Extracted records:
(* ===== verification/Migration.v ===== *)
(** * Connection migration (crates/migration/src/state.rs, challenge.rs, policy.rs)

    [MigrationState] with all its operations. Socket addresses are an abstract
    type with decidable equality; instants are nanoseconds since an epoch with a
    least representable value; the constant-time comparison of the [subtle]
    crate and the random generator are parameters. *)

From stdpp Require Import base numbers list.
From Stdlib Require Import ZArith Lia Strings.Byte.
From S2P Require Import Prelude Bytes.

Abbreviation CHALLENGE_LEN := 8%nat (only parsing).
Abbreviation MAX_SIMULTANEOUS_CHALLENGES := 4%nat (only parsing).
Abbreviation DEFAULT_VALIDATION_TIMEOUT_MS := 1500%Z (only parsing).
Abbreviation DEFAULT_MAX_MIGRATIONS_PER_MIN := 6%Z (only parsing).
Abbreviation DEFAULT_RETIREMENT_GRACE_MS := 3000%Z (only parsing).
Definition MINUTE : Z := 60 * 10 ^ 9.

Record MigrationPolicy : Type := mkMigrationPolicy {
  validation_timeout : Z;
  max_migrations_per_min : Z;
  require_validation : bool;
  retirement_grace : Z;
}.

Definition MigrationPolicy_default : MigrationPolicy :=
  mkMigrationPolicy (DEFAULT_VALIDATION_TIMEOUT_MS * 10 ^ 6) DEFAULT_MAX_MIGRATIONS_PER_MIN
    true (DEFAULT_RETIREMENT_GRACE_MS * 10 ^ 6).

(** [PathChallenge] and [PathResponse]: 8 bytes each. *)
Abbreviation PathChallenge := (list byte) (only parsing).
Abbreviation PathResponse := (list byte) (only parsing).
Abbreviation to_response c := (c) (only parsing).

Inductive MigrationError : Set := RateLimit (n : Z) | UnmatchedResponse | Csprng.

Section migration.
Context {A : Type} `{EqDecision A}.

Inductive MigrationDecision : Type :=
| MdActive
| MdNewChallenge (path : A) (challenge : PathChallenge)
| MdMigrated (new_active retiring_path : A)
| MdStillChallenging.

Record MigrationState : Type := mkMigration {
  mg_policy : MigrationPolicy;
  active : A;
  challenging : list (A * PathChallenge * Z);
  recent_migrations : list Z;
  retiring : option (A * Z);
}.

Definition set_active (a : A) (s : MigrationState) : MigrationState :=
  mkMigration (mg_policy s) a (challenging s) (recent_migrations s) (retiring s).
Definition set_challenging (l : list (A * PathChallenge * Z)) (s : MigrationState) : MigrationState :=
  mkMigration (mg_policy s) (active s) l (recent_migrations s) (retiring s).
Definition set_recent (l : list Z) (s : MigrationState) : MigrationState :=
  mkMigration (mg_policy s) (active s) (challenging s) l (retiring s).
Definition set_retiring (o : option (A * Z)) (s : MigrationState) : MigrationState :=
  mkMigration (mg_policy s) (active s) (challenging s) (recent_migrations s) o.

(** [subtle]'s [ct_eq]. *)
Variable ct_eq : list byte → list byte → bool.
(** The least representable instant, for [Instant::checked_sub]. *)
Variable instant_min : Z.

Definition matches (r : PathResponse) (c : PathChallenge) : bool := ct_eq r c.

Definition checked_sub_or (now d : Z) : Z :=
  if bool_decide (now - d < instant_min) then now else now - d.

Definition MigrationState_new (p : MigrationPolicy) (initial_path : A) : MigrationState :=
  mkMigration p initial_path [] [] None.

Definition is_challenged (a : A) (s : MigrationState) : bool :=
  existsb (λ e, bool_decide (e.1.1 = a)) (challenging s).

Definition expire_retiring (now : Z) (s : MigrationState) : MigrationState :=
  match retiring s with
  | Some (_, started) =>
    if bool_decide (Z.max 0 (now - started) >= retirement_grace (mg_policy s))
    then set_retiring None s else s
  | None => s
  end.

(** [while let Some(t) = front() { if *t < cutoff { pop_front() } else { break } }] *)
Fixpoint pop_old (cutoff : Z) (l : list Z) : list Z :=
  match l with
  | t :: l' => if bool_decide (t < cutoff) then pop_old cutoff l' else l
  | [] => []
  end.

Definition expire_old_migrations (now : Z) (s : MigrationState) : MigrationState :=
  set_recent (pop_old (checked_sub_or now MINUTE) (recent_migrations s)) s.

Abbreviation mig := (stm MigrationState MigrationError).

(** [rng]: the outcome of [PathChallenge::random]. *)
Definition observe_inbound (rng : option PathChallenge) (from_addr : A) (now : Z)
  : mig MigrationDecision :=
  st_mod (expire_retiring now) ;;;
  s <- st_get ;;
  if bool_decide (from_addr = active s) then st_ret MdActive
  else if is_challenged from_addr s then st_ret MdStillChallenging
  else if match retiring s with Some (a, _) => bool_decide (a = from_addr) | None => false end
  then st_ret MdActive
  else
    st_mod (expire_old_migrations now) ;;;
    s <- st_get ;;
    if bool_decide (zlen (recent_migrations s) >= max_migrations_per_min (mg_policy s))
    then st_err (RateLimit (max_migrations_per_min (mg_policy s)))
    else
      st_mod (λ s, if (MAX_SIMULTANEOUS_CHALLENGES <=? length (challenging s))%nat
                   then set_challenging (drop 1 (challenging s)) s else s) ;;;
      challenge <- st_lift (ok_or rng Csprng) ;;
      st_mod (λ s, set_challenging (challenging s ++ [(from_addr, challenge, now)]) s) ;;;
      st_ret (MdNewChallenge from_addr challenge).

Definition challenge_hit (from_addr : A) (r : PathResponse) (e : A * PathChallenge * Z) : bool :=
  bool_decide (e.1.1 = from_addr) && matches r e.1.2.

(** [iter().position(..)] and [remove(idx)] *)
Fixpoint remove_hit (from_addr : A) (r : PathResponse) (l : list (A * PathChallenge * Z))
  : option ((A * PathChallenge * Z) * list (A * PathChallenge * Z)) :=
  match l with
  | [] => None
  | e :: l =>
    if challenge_hit from_addr r e then Some (e, l)
    else match remove_hit from_addr r l with
         | None => None
         | Some (h, l') => Some (h, e :: l')
         end
  end.

Definition observe_response (from_addr : A) (r : PathResponse) (now : Z)
  : mig MigrationDecision :=
  st_mod (expire_old_migrations now) ;;;
  st_mod (λ s, set_challenging
    (filter (λ e, e.2 >= checked_sub_or now (validation_timeout (mg_policy s))) (challenging s)) s) ;;;
  s <- st_get ;;
  hit <- st_lift (ok_or (remove_hit from_addr r (challenging s)) UnmatchedResponse) ;;
  let '((new_active, _, _), rest) := hit in
  st_mod (set_challenging rest) ;;;
  let old := active s in
  st_mod (set_active new_active) ;;;
  st_mod (set_retiring (Some (old, now))) ;;;
  st_mod (λ s, set_recent (recent_migrations s ++ [now]) s) ;;;
  st_ret (MdMigrated new_active old).

Definition finalize_retirement (s : MigrationState) : MigrationState := set_retiring None s.

(** ** Outcomes *)

(** The addresses with an outstanding challenge. *)
Definition addrs (s : MigrationState) : list A := (λ e, e.1.1) <$> challenging s.

Lemma is_challenged_spec a s : is_challenged a s = true ↔ a ∈ addrs s.
Proof.
  unfold is_challenged, addrs. rewrite existsb_exists, list_elem_of_fmap. split.
  - intros (e & Hin & He). apply bool_decide_eq_true in He. exists e.
    split; [done|]. by apply list_elem_of_In.
  - intros (e & -> & Hin). exists e. split; [by apply list_elem_of_In|]. by apply bool_decide_eq_true.
Qed.

(** A full challenge list loses its oldest entry. *)
Definition make_room (s : MigrationState) : MigrationState :=
  if (MAX_SIMULTANEOUS_CHALLENGES <=? length (challenging s))%nat
  then set_challenging (drop 1 (challenging s)) s else s.

Lemma observe_inbound_eq rng a now s :
  observe_inbound rng a now s =
    let s1 := expire_retiring now s in
    if bool_decide (a = active s1) then (s1, Ok MdActive)
    else if is_challenged a s1 then (s1, Ok MdStillChallenging)
    else if match retiring s1 with Some (b, _) => bool_decide (b = a) | None => false end
    then (s1, Ok MdActive)
    else
      let s2 := expire_old_migrations now s1 in
      if bool_decide (zlen (recent_migrations s2) >= max_migrations_per_min (mg_policy s2))
      then (s2, Err (RateLimit (max_migrations_per_min (mg_policy s2))))
      else match rng with
           | None => (make_room s2, Err Csprng)
           | Some c =>
             (set_challenging (challenging (make_room s2) ++ [(a, c, now)]) (make_room s2),
              Ok (MdNewChallenge a c))
           end.
Proof.
  unfold observe_inbound, st_bind, st_mod, st_get, st_ret, st_err, st_lift. cbv zeta.
  case_bool_decide; [done|]. destruct (is_challenged _ _); [done|].
  destruct (match retiring _ with Some _ => _ | None => _ end); [done|].
  case_bool_decide; [done|]. fold (make_room (expire_old_migrations now (expire_retiring now s))).
  by destruct rng.
Qed.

● **DESCRIPTION OF THE TASK**
Take the records above and return, word for word, only the lines that fall from the line with "From stdpp Require Import base numbers list." to the line with "Abbreviation MAX_SIMULTANEOUS_CHALLENGES := 4%nat", both of them included.

● **THE COMPLETED TASK**
From stdpp Require Import base numbers list.
From Stdlib Require Import ZArith Lia Strings.Byte.
From S2P Require Import Prelude Bytes.

Abbreviation CHALLENGE_LEN := 8%nat (only parsing).
Abbreviation MAX_SIMULTANEOUS_CHALLENGES := 4%nat (only parsing).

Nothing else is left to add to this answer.